5-Year Arthroscopy-Free Survivorship and Outcomes of Adolescents Undergoing Primary Hip Arthroscopy: A Comparison Between Traumatic and Atraumatic Injuries
Background: There is a paucity of literature evaluating the outcomes of adolescent patients undergoing hip arthroscopy for femoroacetabular impingement syndrome (FAIS) with a discrete traumatic event related to an injury.
Purpose: (1) To evaluate 5-year outcomes of adolescents undergoing hip arthroscopy for FAIS with traumatic injuries (TIs) and (2) to compare the traumatic group with a propensity-matched control group of patients with atraumatic injuries.
Methods: Data were reviewed for all adolescent patients (<18 years) undergoing primary hip arthroscopy for FAIS with a TI between November 2008 and March 2015. Patients were included if they had preoperative and minimum 5-year follow-up outcomes for the modified Harris Hip Score (mHHS), Nonarthritic Hip Score, Hip Outcome Score-Sport Specific Subscale, and visual analog scale for pain. The Patient Acceptable Symptom State (PASS), minimum clinically important difference (MCID), and maximum outcome improvement satisfaction threshold (MOIT) were also calculated for both groups. Adolescents with TI were propensity matched in a 1:2 ratio according to age at surgery, sex, and body mass index (BMI) to a control group of adolescents who reported atraumatic hip symptoms (AHSs). Survivorship was defined as having no secondary surgery on the ipsilateral hip.
Results: A total of 31 patients (32 hips) with TI, out of 39 total patients (40 hips) (80%), were included with a mean follow-up time of 72.2 ± 24.1 months and age of 15.8 ± 1.3 years. The TI group demonstrated significant improvement in all patient-reported outcomes (PROs) (P < .001) and demonstrated high rates of MCID (78.3%) and PASS (91.3%) for the mHHS. When compared with a propensity-matched control group of 64 AHS hips (57 patients), the TI group demonstrated similar rates of improvement in all PROs, as well as rates of achieving the MCID, PASS, and MOIT for all PROs; however, the TI group demonstrated significantly higher revision rates compared with controls (28.1% vs 6.3%; P = .008).

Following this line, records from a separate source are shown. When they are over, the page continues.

Lemma evict_ok w j s source :
  redirect_ok w → rdTasks w !! j = Some (Evicting s source) → stopped w source = true →
  redirect_ok (put_task j (Some (Removed s)) (evictMap s w)).
Proof.
  intros [S Hslots] Hj Hstop. pose proof (Hslots s) as O. pose proof (sl_task _ _ O j _ Hj eq_refl) as [Hsrc Hq]. set (w1 := evictMap s w).
  assert (Hw1 : rdTasks w1 = rdTasks w ∧ rdServices w1 = rdServices w ∧ rdFile w1 = rdFile w ∧ rdNext w1 = rdNext w ∧
    rdManager w1 = rdManager w ∧ rdPollers w1 = rdPollers w ∧ (∀ svc, rdServices w !! s = Some svc → serving w1 svc = None) ∧
    (∀ s' v, s' ≠ s → rdServices w !! s' = Some v → serving w1 v = serving w v) ∧ ∀ v, is_Some (rdMaps w1 !! v) → (v < rdNext w)%nat).
  { unfold w1, evictMap. destruct (rdServices w !! s) as [svc|] eqn:Hsvc; [|by repeat split; try done; intros v; apply S].
    repeat (split; [done|]). split; [|split].
    - intros ? [= <-]. unfold serving. cbn. by rewrite lookup_insert_eq.
    - intros s' v Hne Hv. by apply (serving_other w s svc s' v).
    - intros v. cbn. rewrite lookup_insert. case_decide as Hd; [intros _; rewrite <-Hd; by apply (st_services _ S s)|apply S]. }
  destruct Hw1 as (Ht1 & Hs1 & Hf1 & Hn1 & Hm1 & Hp1 & Hserve & Hother & Hmaps). set (w2 := put_task j (Some (Removed s)) w1).
  assert (Hrest : rdServices w2 = rdServices w ∧ rdManager w2 = rdManager w ∧ rdPollers w2 = rdPollers w ∧ rdFile w2 = rdFile w ∧ rdNext w2 = rdNext w)
    by by rewrite <-Hs1, <-Hm1, <-Hp1, <-Hf1, <-Hn1. destruct Hrest as (Hs2 & Hm2 & Hp2 & Hf2 & Hn2).
  assert (Hnone : ∀ o'' : Managing, Some (Removed s) = Some o'' → managed o'' = s) by by intros ? [= <-].
  apply (redirect_ok_step s w); [|done| |].
  - split; rewrite ?Hs2, ?Hm2, ?Hp2; try done. intros k o Hne. by apply (retask_elsewhere w j (Evicting s source) (Some (Removed s))).
  - split; rewrite ?Hs2, ?Hn2, ?Hf2, ?Hp2; try apply S; [done|]. intros k o. by apply (retask_tasks w j (Evicting s source) (Some (Removed s))).
  - split; rewrite ?Hm2, ?Hs2, ?Hp2; try apply O.
    + intros k k' o1 o2. by apply (retask_one w j (Evicting s source) (Some (Removed s))).
    + intros k o Hk Ho. apply (retask_mine w j (Evicting s source) (Some (Removed s))) in Hk as [_ Hk]; [|done..]. injection Hk as <-. cbn [task_ok].
      rewrite Hm2, Hs2. done.
    + intros i q Hi Hs Hpoll. destruct (retask_polling w j _ Hj i q O Hi Hs Hpoll) as [Hcur|Ha]; [by left|]. cbn in Ha.
      destruct source as [k|]; [|done]. subst k. by destruct (stopped_spec w i q Hstop Hi).
    + intros Hno. destruct (Hno j (Removed s)); [|done]. unfold w2. by rewrite lookup_task, decide_True.
Qed.
Definition with_lbs (active rollout : option LoadBalancer) (s : Svc) : Svc :=
  mkSvc (svName s) (svOptions s) (svTargetOptions s) active rollout (svPause s) (svRolloutController s)
    (svSAN s) (svCert s) (svClientCAs s) (svMiddleware s) (svGates s) (svDynamicRedirects s) (svCacheStore s)
    (svCacheHandler s) (svLifecycle s) (svIdle s) (svRestoredIdle s).
Definition with_pause (p : PauseController) (s : Svc) : Svc :=
  mkSvc (svName s) (svOptions s) (svTargetOptions s) (svActive s) (svRollout s) p (svRolloutController s)
    (svSAN s) (svCert s) (svClientCAs s) (svMiddleware s) (svGates s) (svDynamicRedirects s) (svCacheStore s)
    (svCacheHandler s) (svLifecycle s) (svIdle s) (svRestoredIdle s).
Definition with_rollout_controller (rc : option RolloutController) (s : Svc) : Svc :=
  mkSvc (svName s) (svOptions s) (svTargetOptions s) (svActive s) (svRollout s) (svPause s) rc
    (svSAN s) (svCert s) (svClientCAs s) (svMiddleware s) (svGates s) (svDynamicRedirects s) (svCacheStore s)
    (svCacheHandler s) (svLifecycle s) (svIdle s) (svRestoredIdle s).
Definition with_gates (g : Gates) (s : Svc) : Svc :=
  mkSvc (svName s) (svOptions s) (svTargetOptions s) (svActive s) (svRollout s) (svPause s)
    (svRolloutController s) (svSAN s) (svCert s) (svClientCAs s) (svMiddleware s) g (svDynamicRedirects s)
    (svCacheStore s) (svCacheHandler s) (svLifecycle s) (svIdle s) (svRestoredIdle s).
Definition with_dynamic (m : option dynamicRedirectMap) (s : Svc) : Svc :=
  mkSvc (svName s) (svOptions s) (svTargetOptions s) (svActive s) (svRollout s) (svPause s)
    (svRolloutController s) (svSAN s) (svCert s) (svClientCAs s) (svMiddleware s) (svGates s) m
    (svCacheStore s) (svCacheHandler s) (svLifecycle s) (svIdle s) (svRestoredIdle s).
Definition with_cache (store handler : bool) (s : Svc) : Svc :=
  mkSvc (svName s) (svOptions s) (svTargetOptions s) (svActive s) (svRollout s) (svPause s)
    (svRolloutController s) (svSAN s) (svCert s) (svClientCAs s) (svMiddleware s) (svGates s)
    (svDynamicRedirects s) store handler (svLifecycle s) (svIdle s) (svRestoredIdle s).
Definition with_idle (lc : bool) (c : option IdleController) (s : Svc) : Svc :=
  mkSvc (svName s) (svOptions s) (svTargetOptions s) (svActive s) (svRollout s) (svPause s)
    (svRolloutController s) (svSAN s) (svCert s) (svClientCAs s) (svMiddleware s) (svGates s)
    (svDynamicRedirects s) (svCacheStore s) (svCacheHandler s) lc c (svRestoredIdle s).
Definition with_tls_options (o : SvcOptions) (s : Svc) : Svc :=
  mkSvc (svName s) o (svTargetOptions s) (svActive s) (svRollout s) (svPause s)
    (svRolloutController s) (svSAN s) (svCert s) (svClientCAs s) (svMiddleware s) (svGates s)
    (svDynamicRedirects s) (svCacheStore s) (svCacheHandler s) (svLifecycle s) (svIdle s) (svRestoredIdle s).

(** ** Sleeping *)

(** [Target.ContainerRef]: [net.ParseIP] knows no zones. *)
Definition ContainerRef (t : Target) : option string :=
  let host := Hostname (mkURL "http" "" None (address t) "" "" false "" "") in
  if String.eqb host "" then None
  else match ParseAddr host with
       | Some (Addr6 _ z) => if String.eqb z "" then None else Some host
       | Some _ => None
       | None => Some host
       end.

Definition WriteTargets (lb : LoadBalancer) : list Target := targetsMatchingReadonly false (all lb).
Definition ReadTargets (lb : LoadBalancer) : list Target := targetsMatchingReadonly true (all lb).

(** The two slots, the empty ones left out. *)
Definition slots (s : Svc) : list LoadBalancer := omap id [svActive s; svRollout s].

Definition add_ref (refs : list string) (t : Target) : list string :=
  match ContainerRef t with
  | Some ref => if str_contains refs ref then refs else (refs ++ [ref])%list
  | None => refs
  end.
(* ===== verification/OnDemand.v ===== *)
(** * On-demand certificates: the host policy of [internal/server/tls_on_demand.go]

    Whether a certificate may be ordered for a host nobody configured: the
    endpoint of the operator is asked, over HTTP or, when it is a path of the
    service, through the service's own handlers, whose answer is recorded up to a
    bound.  Reading the endpoint's URL is in [SvcOptions]; what the service itself
    may answer for its application is in [Pipeline]. *)
From S2P Require Import Prelude GoStrings Http Redirects ErrorPages Buffers Compression CompressWriter Pipeline.

Definition tlsOnDemandCheckMaxBodyBytes : nat := 256.

(** ** The recorder *)

Record boundedResponseRecorder := mkRecorder { rcStatus : Z; rcBody : string; rcLimit : nat; rcHeader : gmap string (list string) }.

Definition newBoundedResponseRecorder (limit : nat) : boundedResponseRecorder := mkRecorder 200 "" limit ∅.

Definition rcWriteHeader (status : Z) (r : boundedResponseRecorder) : boundedResponseRecorder := mkRecorder status (rcBody r) (rcLimit r) (rcHeader r).

Definition rcWrite (p : string) (r : boundedResponseRecorder) : boundedResponseRecorder :=
  let remaining := (rcLimit r - String.length (rcBody r))%nat in
  mkRecorder (rcStatus r) (if (0 <? remaining)%nat then rcBody r +:+ str_take remaining p else rcBody r) (rcLimit r) (rcHeader r).

(** It cannot be flushed. *)
Definition rcOp (r : boundedResponseRecorder) (o : write_op) : boundedResponseRecorder :=
  match o with
  | OHeader h => mkRecorder (rcStatus r) (rcBody r) (rcLimit r) h
  | OStatus c => rcWriteHeader c r
  | OBody p => rcWrite p r
  | OFlush => r
  end.

(** ** The policy *)

Inductive OnDemandError := NoAnswer | HostDenied (host : string) (status : Z) (body : string).

(** A status that approves, or what is reported. *)
Definition judge (host : string) (status : Z) (body : string) : result OnDemandError unit :=
  if isTLSOnDemandApproval status then Ok tt else Err (HostDenied host status body).

(** [externalHostPolicy]: the endpoint's answer, if there is one in time. *)
Definition externalHostPolicy (host : string) (answer : option (Z * string)) : result OnDemandError unit :=
  match answer with
  | None => Err NoAnswer
  | Some (status, body) => judge host status (str_take tlsOnDemandCheckMaxBodyBytes body)
  end.

(** [localHostPolicy]: what the service's handlers do with the recorder. *)
Definition localHostPolicy (host : string) (ops : list write_op) : result OnDemandError unit :=
  let recorder := foldl rcOp (newBoundedResponseRecorder tlsOnDemandCheckMaxBodyBytes) ops in
  judge host (rcStatus recorder) (rcBody recorder).

(** [hasCachedCert]: the keys the certificate cache answers for. *)
Definition hasCachedCert (cached : string → bool) (host : string) : bool :=
  let host := TrimSuffix host "." in cached host || cached (host +:+ "+rsa").

(** [hostPolicy] *)
Definition hostPolicy (cached : string → bool) (policy : string → result OnDemandError unit) (host : string) : result OnDemandError unit :=
  if hasCachedCert cached host then Ok tt else policy host.

(** ** What is recorded *)

Lemma str_take_nil n : str_take n "" = "".
Proof. by destruct n. Qed.

Lemma str_take_app_le n a b : (String.length a ≤ n)%nat → str_take n (a +:+ b) = a +:+ str_take (n - String.length a) b.
Proof.
  revert n. induction a as [|c a IH]; intros n Hn; cbn in *; [by rewrite Nat.sub_0_r|]. destruct n as [|n]; [lia|]. cbn. f_equal. apply IH. lia.
Qed.

Lemma str_take_app_ge n a b : (n ≤ String.length a)%nat → str_take n (a +:+ b) = str_take n a.
Proof. revert n. induction a as [|c a IH]; intros [|n] Hn; cbn in *; try done; [lia|]. f_equal. apply IH. lia. Qed.

(** The first bytes, up to the limit, however they come. *)
Lemma recorded_body ops r :
  rcBody r = str_take (rcLimit r) (rcBody r) →
  rcBody (foldl rcOp r ops) = str_take (rcLimit r) (rcBody r +:+ bodyOf ops) ∧ rcLimit (foldl rcOp r ops) = rcLimit r.
Proof.
  revert r. induction ops as [|o ops IH]; intros r Hr; [split; [cbn; by rewrite str_app_nil_r|done]|]. rewrite bodyOf_cons. cbn [foldl].
  destruct o as [h|c|p|]; cbn [body_op].
  1: exact (IH (mkRecorder (rcStatus r) (rcBody r) (rcLimit r) h) Hr).
  1: exact (IH (rcWriteHeader c r) Hr).
  2: exact (IH r Hr).
  assert (Hlen : (String.length (rcBody r) ≤ rcLimit r)%nat) by (rewrite Hr, str_length_take; lia).
  assert (Hw : rcBody (rcWrite p r) = str_take (rcLimit r) (rcBody r +:+ p)).
  { unfold rcWrite. cbn [rcBody]. cbv zeta. destruct (Nat.ltb_spec 0 (rcLimit r - String.length (rcBody r))); [rewrite str_take_app_le by lia; done|].
    rewrite str_take_app_ge by lia. exact Hr. }
  assert (Htake : ∀ n a b, str_take n (str_take n a +:+ b) = str_take n (a +:+ b)).
  { intros n a b. destruct (Nat.leb_spec (String.length a) n); [rewrite (str_take_whole n a) by lia; done|].
    rewrite (str_take_app_ge n a) by lia. rewrite str_take_app_ge by (rewrite str_length_take; lia). apply str_take_whole. rewrite str_length_take. lia. }
  destruct (IH (rcWrite p r)) as [H1 H2]; [rewrite Hw; symmetry; apply str_take_whole; rewrite str_length_take; cbn; lia|].
  cbn [rcOp]. rewrite H1, H2, Hw. split; [|done]. cbn [rcLimit rcWrite]. by rewrite Htake, str_app_assoc.
Qed.

Lemma recorded_status bs r : Forall goes_on bs → rcStatus (foldl rcOp r bs) = rcStatus r.
Proof. intros Hbs. revert r. induction Hbs as [|o bs Ho _ IH]; intros r; [done|]. cbn [foldl]. rewrite IH. by destruct o. Qed.

Lemma recorded_heads hs r : Forall announces hs → rcStatus (foldl rcOp r hs) = rcStatus r ∧ bodyOf hs = "".
Proof.
  intros Hhs. revert r. induction Hhs as [|o hs Ho _ IH]; intros r; [done|]. rewrite bodyOf_cons. cbn [foldl].
  destruct (IH (rcOp r o)) as [H1 H2]. rewrite H1, H2. by destruct o.
Qed.

Lemma bodyOf_app a b : bodyOf (a ++ b) = bodyOf a +:+ bodyOf b.
Proof. induction a as [|o a IH]; [done|]. cbn [app]. by rewrite !bodyOf_cons, IH, str_app_assoc. Qed.

(** What a client gets from such a handler. *)
Lemma heads_direct hs u : Forall announces hs → ∃ h, foldl plainOp u (unflushed hs) = rw_set_header h u.
Proof.
  intros Hhs. revert u. induction Hhs as [|o hs Ho _ IH]; intros u; [exists (rwHeader u); by destruct u|].
  destruct o as [h|c|b|]; try done. destruct (IH (rw_set_header h u)) as (h' & Hh'). by exists h'.
Qed.

Lemma served_direct ops u :
  well_ordered ops → rwClosed u = false →
  ∃ c h hs st bs, ops = hs ++ st ++ bs ∧ Forall announces hs ∧ (st = [] ∧ c = 200 ∨ st = [OStatus c] ∧ informational c = false) ∧ Forall goes_on bs ∧
    rwSent (directly_served ops u) = rwSent u ++ [(c, h, rwCookies u)] ∧ rwBody (directly_served ops u) = rwBody u +:+ bodyOf bs.
Proof.
  intros (hs & st & bs & -> & Hhs & Hst & Hbs) Hu. destruct (heads_direct hs u Hhs) as (h & Hh). unfold directly_served. rewrite !unflushed_app, !foldl_app, Hh.
  assert (Hu0 : rwClosed (rw_set_header h u) = false) by done.
  assert (Hsent : ∀ c, rwSent (WriteHeader c (rw_set_header h u)) = rwSent u ++ [(c, h, rwCookies u)] ∧ rwBody (WriteHeader c (rw_set_header h u)) = rwBody u).
  { intros c. unfold WriteHeader. cbn. by rewrite Hu. }
  destruct Hst as [->|(c & -> & Hc)].
  - exists 200, h, hs, [], bs. destruct (Hsent 200) as [Hs Hb]. change (unflushed []) with (@nil write_op). cbn [foldl]. rewrite direct_unannounced by done.
    cbn [rwSent rwBody rw_append]. rewrite Hs, Hb. split_and!; auto.
  - exists c, h, hs, [OStatus c], bs. destruct (Hsent c) as [Hs Hb]. change (unflushed [OStatus c]) with [OStatus c]. cbn [foldl plainOp].
    assert (Hcl : rwClosed (WriteHeader c (rw_set_header h u)) = true) by by apply WriteHeader_final.
    rewrite direct_bodies by done. unfold FlushRW. rewrite WriteHeader_closed by done. cbn [rwSent rwBody rw_append]. rewrite Hs, Hb. split_and!; auto.
Qed.

(** An endpoint on the service itself is judged as the same answer of an
    endpoint elsewhere would be: by the status and the first bytes that a client
    gets.  A host that has a certificate is approved without asking; every other
    one is approved exactly for a 2xx. *)
Theorem on_demand_policies_agree cached host ops u :
  well_ordered ops → rwClosed u = false → rwBody u = "" →
  ∃ c h, rwSent (directly_served ops u) = rwSent u ++ [(c, h, rwCookies u)] ∧
    localHostPolicy host ops = externalHostPolicy host (Some (c, rwBody (directly_served ops u))) ∧
    (hostPolicy cached (λ host, localHostPolicy host ops) host = Ok tt ↔ hasCachedCert cached host = true ∨ 200 ≤ c < 300).
Proof.
  intros Hops Hu Hb0. destruct (served_direct ops u Hops Hu) as (c & h & hs & st & bs & -> & Hhs & Hst & Hbs & Hsent & Hbody).
  assert (Hlocal : localHostPolicy host (hs ++ st ++ bs) = judge host c (str_take tlsOnDemandCheckMaxBodyBytes (bodyOf bs))).
  { unfold localHostPolicy. set (r0 := newBoundedResponseRecorder tlsOnDemandCheckMaxBodyBytes).
    destruct (recorded_body (hs ++ st ++ bs) r0 eq_refl) as [Hrec _]. rewrite Hrec. rewrite !foldl_app, (recorded_status bs) by done.
    destruct (recorded_heads hs r0 Hhs) as [Hh Hhb]. rewrite !bodyOf_app, Hhb.
    destruct Hst as [[-> ->]|(-> & _)]; cbn [foldl]; [by rewrite Hh|]. done. }
  exists c, h. split; [exact Hsent|]. rewrite Hlocal. split; [by rewrite Hbody, Hb0|]. unfold hostPolicy. destruct (hasCachedCert cached host); [split; auto|].
  rewrite Hlocal. unfold judge, isTLSOnDemandApproval. destruct (Z.leb_spec 200 c), (Z.ltb_spec c 300); cbn [andb]; split; done || lia.
Qed.

(** ** Examples *)

Module OnDemandExamples.
Definition refusing : list write_op := [OStatus 103; OStatus 404; OBody "no such tenant"].

Example hints_are_no_answer : localHostPolicy "a.example" refusing = Err (HostDenied "a.example" 404 "no such tenant").
Proof. reflexivity. Qed.

Lemma on_demand_policies_agree_witness :
  ∃ c h, rwSent (directly_served [OStatus 204] newRW) = [(c, h, [])] ∧
    hostPolicy (λ _, false) (λ host, localHostPolicy host [OStatus 204]) "a.example" = Ok tt.
Proof.
  assert (Hops : well_ordered [OStatus 204]) by (exists [], [OStatus 204], []; split; [done|]; split; [constructor|]; split; [right; by exists 204|constructor]).
  destruct (on_demand_policies_agree (λ _, false) "a.example" [OStatus 204] newRW Hops eq_refl eq_refl) as (c & h & Hs & _ & Hpol).
  exists c, h. split; [exact Hs|]. apply Hpol. right. vm_compute in Hs. injection Hs as <- _. lia.
Defined.
End OnDemandExamples.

Conclusion: Adolescent patients with TIs undergoing hip arthroscopy demonstrated favorable outcomes for all PROs (P < .001) and achieved high rates of MCID (78.3%) and PASS (91.3%) for the mHHS. When compared with a propensity-matched control group of adolescents with atraumatic injuries undergoing hip arthroscopy, they achieved similar levels of improvement, postoperative scores, and clinical benefit thresholds; however, reoperation rates were higher in the TI group compared with controls.